La diretta dipendenza dalla Sede Apostolica

La cattedrale di Melfi venne con molta probabilità sottomessa direttamente alla Sede Apostolica da papa Alessandro II, per volontà di Roberto il Guiscardo; nei primi decenni della sua vita il vescovado di Melfi fu infatti sede suffraganea del vescovo di Canosa (e Bari). Tale importante concessione non stupisce, considerata la centralità della città di Melfi quale grimaldello della conquista normanna e il forte legame con i primi Altavilla: nel 1042, infatti, da Melfi, uomini provenienti dal nord cominciarono a scrivere una nuova pagina della storia dell’Italia meridionale, i cui riflessi investirono non solo la storia politico-istituzionale del Mezzogiorno, ma anche la vicenda delle istituzioni ecclesiastiche. In particolare, Melfi assunse con i normanni il ruolo di centro propulsore e capitale morale della conquista della Puglia, dove si riunirono le assemblee e i sinodi che affrontarono i problemi più gravi della conquista: nel 1059 a Melfi, durante il famoso sinodo presieduto da papa Niccolò II, i normanni ricevettero l’investitura pontificia e con essa la legittimazione delle proprie conquiste. La diretta dipendenza dalla Santa Sede e lo stretto legame con i pontefici trovano conferma in documenti papali successivi: nel 1101 Pasquale II, unitamente alla conferma di tutti i beni precedentemente donati da Ruggero Borsa, statuisce che i presuli di Melfi riceveranno la consacrazione direttamente dalla Sede Apostolica:
Porro in legitimum sempiternum sancimus ut quicumque deinceps episcopi Melfitana in ecclesia Deo actore successerint ab Apostolice nostre Sedis pontifice consecrationis gratiam sortiantur.

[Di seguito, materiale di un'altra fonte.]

Definition handle (this : stripe_xl) (a : answer) (l : stripe_local) : result :=
  stripe_callback this (a_allocs a) (a_cb a) (a_child a) (a_ret a) (a_err a) (a_payload a) l.

(** The callbacks of answers that arrive one after the other. *)
Fixpoint run_answers (this : stripe_xl) (answers : list answer) (l : stripe_local) : result :=
  match answers with
  | [] => Some (l, [])
  | a :: answers =>
      '(l, ev) ← handle this a l;
      '(l, ev') ← run_answers this answers l;
      Some (l, ev ++ ev')
  end.

(** ** The answers to a read *)

(** A good answer to the piece with number [a.1]: a vector and a [struct stat]. *)
Definition read_answer (k : Z) (c : xlator) (err : Z) (mem_len : Z) (vector : list iovec) (st : stat) : answer :=
  mk_answer (CB_readv k) c mem_len err (P_read vector st) (true, true).

Definition reply_of (a : answer) : readv_replies :=
  match a_payload a with
  | P_read vector st => mk_replies vector (Z.of_nat (length vector)) (a_ret a) (a_err a) st
  | _ => reply0
  end.

Definition index_of_answer (a : answer) : nat := match a_cb a with CB_readv k => Z.to_nat k | _ => 0%nat end.

(** An answer to one of [n] pieces that is not an error. *)
Definition good_read (n : nat) (a : answer) : Prop :=
  (exists k, a_cb a = CB_readv k) /\ 0 <= a_ret a /\ (index_of_answer a < n)%nat /\
  (exists vector st, a_payload a = P_read vector st) /\ a_allocs a = (true, true).

Definition put_reply (rs : list readv_replies) (a : answer) : list readv_replies :=
  <[index_of_answer a := reply_of a]> rs.

Lemma handle_read this n a l :
  good_read n a -> length (l_replies l) = n ->
  handle this a l =
    let l' := set_call_count (i32 (l_call_count l + 1)) (set_replies (put_reply (l_replies l) a) l) in
    Some (if l_call_count l' =? l_wind_count l
          then (set_replies [] l', [answer_read true (a_err a) (put_reply (l_replies l) a)])
          else (l', [])).
Proof.
  intros ((k & Ek) & Hr & Hi & (vec & st & Ep) & Ea) Hl. unfold handle, index_of_answer, put_reply, reply_of in *.
  rewrite Ek, Ep, Ea in *. unfold stripe_callback, stripe_readv_cbk, index_of_answer. rewrite Ek.
  destruct (lookup_lt_is_Some_2 (l_replies l) (Z.to_nat k)) as [old ->]; [lia|]. simpl.
  rewrite (proj2 (Z.leb_le _ _)) by lia. simpl. by case_match.
Qed.

(** The last answer, whichever it is, makes the callback answer with all of them. *)
Lemma run_reads this n answers l :
  Forall (good_read n) answers -> answers <> [] -> length (l_replies l) = n -> Z.of_nat n < 2 ^ 31 ->
  l_wind_count l = Z.of_nat n -> 0 <= l_call_count l ->
  l_call_count l + Z.of_nat (length answers) = Z.of_nat n ->
  exists l' err, run_answers this answers l =
    Some (l', [answer_read true err (foldl put_reply (l_replies l) answers)]).
Proof.
  intros HF. revert l. induction HF as [|a answers Ha HF IH]; intros l Hne Hl Hn Hw Hc Hsum; [done|].
  simpl in Hsum |- *. rewrite (handle_read _ n) by done. cbv zeta.
  set (l1 := set_call_count _ _).
  assert (l_call_count l1 = l_call_count l + 1) as E1.
  { unfold l1. simpl. unfold i32. rewrite Z.mod_small by lia. lia. }
  destruct answers as [|b answers].
  - rewrite E1, Hw. simpl in Hsum. rewrite (proj2 (Z.eqb_eq _ _)) by lia. simpl. eauto.
  - rewrite E1, Hw. rewrite (proj2 (Z.eqb_neq _ _)) by (simpl in Hsum; lia). cbn [mbind option_bind].
    destruct (IH l1) as (l' & err & E); [done| |done|done|lia|simpl in *; lia|].
    { unfold l1, put_reply. simpl. by rewrite length_insert. }
    rewrite E. simpl. eauto.
Qed.

(** The replies end up in the order of the pieces. *)
Lemma put_replies_lookup answers rs i :
  NoDup (map index_of_answer answers) ->
  foldl put_reply rs answers !! i =
  match list_find (fun a => index_of_answer a = i) answers with
  | Some (_, a) => if decide (i < length rs)%nat then Some (reply_of a) else None
  | None => rs !! i
  end.
Proof.
  revert rs. induction answers as [|a answers IH]; intros rs Hnd; [done|]. simpl in Hnd |- *.
  apply NoDup_cons in Hnd as [Ha Hnd]. rewrite IH by done.
  assert (length (put_reply rs a) = length rs) as -> by apply length_insert. unfold put_reply at 1.
  destruct (decide (index_of_answer a = i)) as [E|Hne]; simpl.
  - destruct (list_find _ answers) as [[j b]|] eqn:Ef; simpl.
    + apply list_find_Some in Ef as (Hj & Hb & _). destruct Ha. rewrite E, <-Hb.
      change (map index_of_answer answers) with (index_of_answer <$> answers).
      apply list_elem_of_fmap_2. by eapply list_elem_of_lookup_2.
    + rewrite E. case_decide; [by rewrite list_lookup_insert_eq|].
      rewrite list_lookup_insert_None, lookup_ge_None_2 by lia. done.
  - destruct (list_find _ answers) as [[j b]|]; simpl; [done|]. by rewrite list_lookup_insert_ne.
Qed.

(** ** Requests in progress *)

(** The calls among the effects of a handler, and the number of answers: a frame is
    answered by an [Unwind], or ends by a [Destroy]. *)
Definition winds (ev : list event) : list (cbk * xlator) :=
  omap (fun e => match e with Wind cb c _ => Some (cb, c) | _ => None end) ev.

Definition ends (e : event) : bool := match e with Unwind _ _ _ | Destroy => true | _ => false end.

Definition answered (ev : list event) : nat := length (List.filter ends ev).

Record request := mk_request {
  rq_local : stripe_local;
  rq_pending : list (cbk * xlator);
  rq_answers : nat }.

Definition start (s : started) : request := mk_request (fst s) (winds (snd s)) (answered (snd s)).

(** What a child may answer: an error, or what the callback expects.  The xattrs of a
    file are those that were given to it when it was made, or none.  That the xattrs of
    a file made by mknod can be set is an assumption, see [mknod_setxattr_stuck]. *)
Definition xattrs_ok (this : stripe_xl) (d : xattr_dict) : Prop :=
  d !! size_key this = None /\ d !! count_key this = None /\ d !! index_key this = None \/
  is_Some (d !! size_key this) /\ data_to_int32 <$> d !! count_key this = Some (child_count (private this)) /\
    exists index, data_to_int32 <$> d !! index_key this = Some index /\ 0 <= index < child_count (private this).

Definition shape_ok (this : stripe_xl) (cb : cbk) (p : payload) : Prop :=
  match cb, p with
  | (CB_fsync | CB_truncate | CB_setattr | CB_unlink | CB_first_rmdir | CB_writev), P_pair _ _ => True
  | CB_buf, P_buf _ => True
  | (CB_inode | CB_mknod), P_inode _ _ _ _ => True
  | CB_lookup, P_lookup _ _ _ _ => True
  | CB_statfs, P_statvfs _ => True
  | (CB_rename | CB_first_rename), P_rename _ _ _ _ _ => True
  | CB_create, P_create _ _ _ _ _ => True
  | CB_open_getxattr, P_xattr d => xattrs_ok this d
  | CB_lk, P_lock _ => True
  | CB_stats, P_stats _ => True
  | CB_readv _, P_read _ _ => True
  | (CB_common_inode | CB_unwind | CB_sh_make_entry | CB_sh_chown | CB_mknod_setxattr | CB_mknod_unlink
    | CB_create_setxattr | CB_create_unlink | CB_open | CB_opendir), _ => True
  | _, _ => False
  end.

Definition answer_ok (this : stripe_xl) (a : answer) : Prop :=
  (a_ret a = -1 \/ 0 <= a_ret a /\ shape_ok this (a_cb a) (a_payload a)) /\
  (a_cb a = CB_mknod_setxattr -> a_ret a <> -1).

Inductive req_step (this : stripe_xl) (r : request) : request -> Prop :=
| req_answer a p1 p2 l ev :
    rq_pending r = p1 ++ (a_cb a, a_child a) :: p2 ->
    answer_ok this a ->
    handle this a (rq_local r) = Some (l, ev) ->
    req_step this r (mk_request l ((p1 ++ p2) ++ winds ev) (rq_answers r + answered ev)).

(** A translator as [init] makes it, with fewer than 128 children. *)
Record this_ok (this : stripe_xl) : Prop := {
  to_count : child_count (private this) = Z.of_nat (length (children this));
  to_array : xl_array (private this) = children this;
  to_size : (2 <= length (children this) < 128)%nat }.

(** ** The rounds of a request *)

(** How many rounds of calls are left. *)
Definition rank (cb : cbk) : nat :=
  match cb with
  | CB_create => 3
  | CB_create_setxattr | CB_mknod | CB_open_getxattr | CB_first_rename | CB_first_rmdir => 2
  | _ => 1
  end.

(** The callbacks that count [call_count] down. *)
Definition counts (cb : cbk) : bool :=
  match cb with
  | CB_common_inode | CB_first_rename | CB_first_rmdir | CB_readv _ | CB_writev | CB_sh_make_entry | CB_sh_chown => false
  | _ => true
  end.

(** The context that is collected while a file is opened. *)
Definition open_ctx_ok (this : stripe_xl) (ctx : stripe_fd_ctx) : Prop :=
  let n := child_count (private this) in
  (fctx_stripe_count ctx = 0 /\ fctx_stripe_size ctx = 0 /\ fctx_xl_array ctx = None) \/
  (fctx_stripe_count ctx = n /\
   forall a, fctx_xl_array ctx = Some a -> Z.of_nat (length a) = n).

Definition extra (this : stripe_xl) (cb : cbk) (l : stripe_local) : Prop :=
  match cb with
  | CB_open_getxattr => is_Some (l_fd l) /\ forall ctx, l_fctx l = Some ctx -> open_ctx_ok this ctx
  | CB_open => is_Some (l_fctx l)
  | CB_mknod_setxattr => l_op_ret l <> -1
  | _ => True
  end.

(** A list of effects that ends a round with an answer. *)
Definition one_answer (ev : list event) : Prop := winds ev = [] /\ answered ev = 1%nat.

(** What the last callback of a round may do, and what the others do. *)
Definition round_end (this : stripe_xl) (cb : cbk) (l : stripe_local) (ev : list event) : Prop :=
  one_answer ev \/
  (exists cb', (rank cb' < rank cb)%nat /\ counts cb' = true /\ winds ev = map (pair cb') (children this) /\
     answered ev = 0%nat /\ l_call_count l = Z.of_nat (length (children this)) /\ extra this cb' l).

Definition round_goes_on (this : stripe_xl) (cb : cbk) (k : Z) (l : stripe_local) (ev : list event) : Prop :=
  winds ev = [] /\ answered ev = 0%nat /\ l_call_count l = k - 1 /\ extra this cb l.

Definition counted_ok (this : stripe_xl) (cb : cbk) (k : Z) (res : result) : Prop :=
  exists l ev, res = Some (l, ev) /\ (if k =? 1 then round_end this cb l ev else round_goes_on this cb k l ev).

(** ** Lemmas on the pieces of callbacks *)

Lemma winds_app e1 e2 : winds (e1 ++ e2) = winds e1 ++ winds e2.
Proof. apply omap_app. Qed.

Lemma answered_app e1 e2 : answered (e1 ++ e2) = (answered e1 + answered e2)%nat.
Proof. unfold answered. by rewrite List.filter_app, length_app. Qed.

Lemma winds_map (cb : cbk) (f : nat -> xlator -> fop) cs :
  winds (imap (fun i c => Wind cb c (f i c)) cs) = map (pair cb) cs.
Proof.
  unfold winds. revert f. induction cs as [|c cs IH]; intros f; [done|]. simpl. f_equal.
  specialize (IH (fun i => f (S i))). done.
Qed.

Lemma answered_map (cb : cbk) (f : nat -> xlator -> fop) cs :
  answered (imap (fun i c => Wind cb c (f i c)) cs) = 0%nat.
Proof.
  unfold answered. revert f. induction cs as [|c cs IH]; intros f; [done|]. simpl.
  specialize (IH (fun i => f (S i))). done.
Qed.

Lemma winds_all this cb f : winds (wind_all this cb f) = map (pair cb) (children this).
Proof. unfold wind_all, winds. induction (children this) as [|c cs IH]; [done|]. simpl. by f_equal. Qed.

Lemma answered_all this cb f : answered (wind_all this cb f) = 0%nat.
Proof. unfold wind_all, answered. by induction (children this). Qed.

Lemma note_error_count ret err l : l_call_count (note_error ret err l) = l_call_count l.
Proof. unfold note_error. by repeat case_match. Qed.
Lemma note_failure_count ret err l : l_call_count (note_failure ret err l) = l_call_count l.
Proof. unfold note_failure. by repeat case_match. Qed.
Lemma fail_if_failed_count l : l_call_count (fail_if_failed l) = l_call_count l.
Proof. unfold fail_if_failed. by case_match. Qed.
Lemma dec_call_count_ok l k : l_call_count l = k -> 0 <= k < 128 -> l_call_count (dec_call_count l) = k - 1.
Proof. intros Hk Hb. unfold dec_call_count. simpl. unfold i32. rewrite Z.mod_small by lia. lia. Qed.

(** Effects that are neither calls nor answers. *)
Definition quiet (ev : list event) : Prop := winds ev = [] /\ answered ev = 0%nat.

Lemma quiet_wipe l : quiet (snd (wipe_locs l)).
Proof. unfold wipe_locs, wipe_loc, wipe_loc2. by repeat case_match; simplify_eq/=. Qed.
Lemma quiet_unref_inode i : quiet (unref_inode i).
Proof. by destruct i. Qed.
Lemma quiet_unref_fd f : quiet (unref_fd f).
Proof. by destruct f. Qed.
Lemma quiet_unref_dict d : quiet (unref_dict d).
Proof. by destruct d. Qed.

Il legame dovette mantenersi saldo attraverso i secoli; invero, sullo scorcio del XV secolo, nel 1486, papa Innocenzo VIII indirizzò a re Ferdinando d’Aragona una lettera apostolica per raccomandargli il neo eletto vescovo di Melfi, Francesco Caracciolo
Immagine: Il Papa Niccolò II nomina Roberto il Guiscardo Duca di Puglia e Calabria.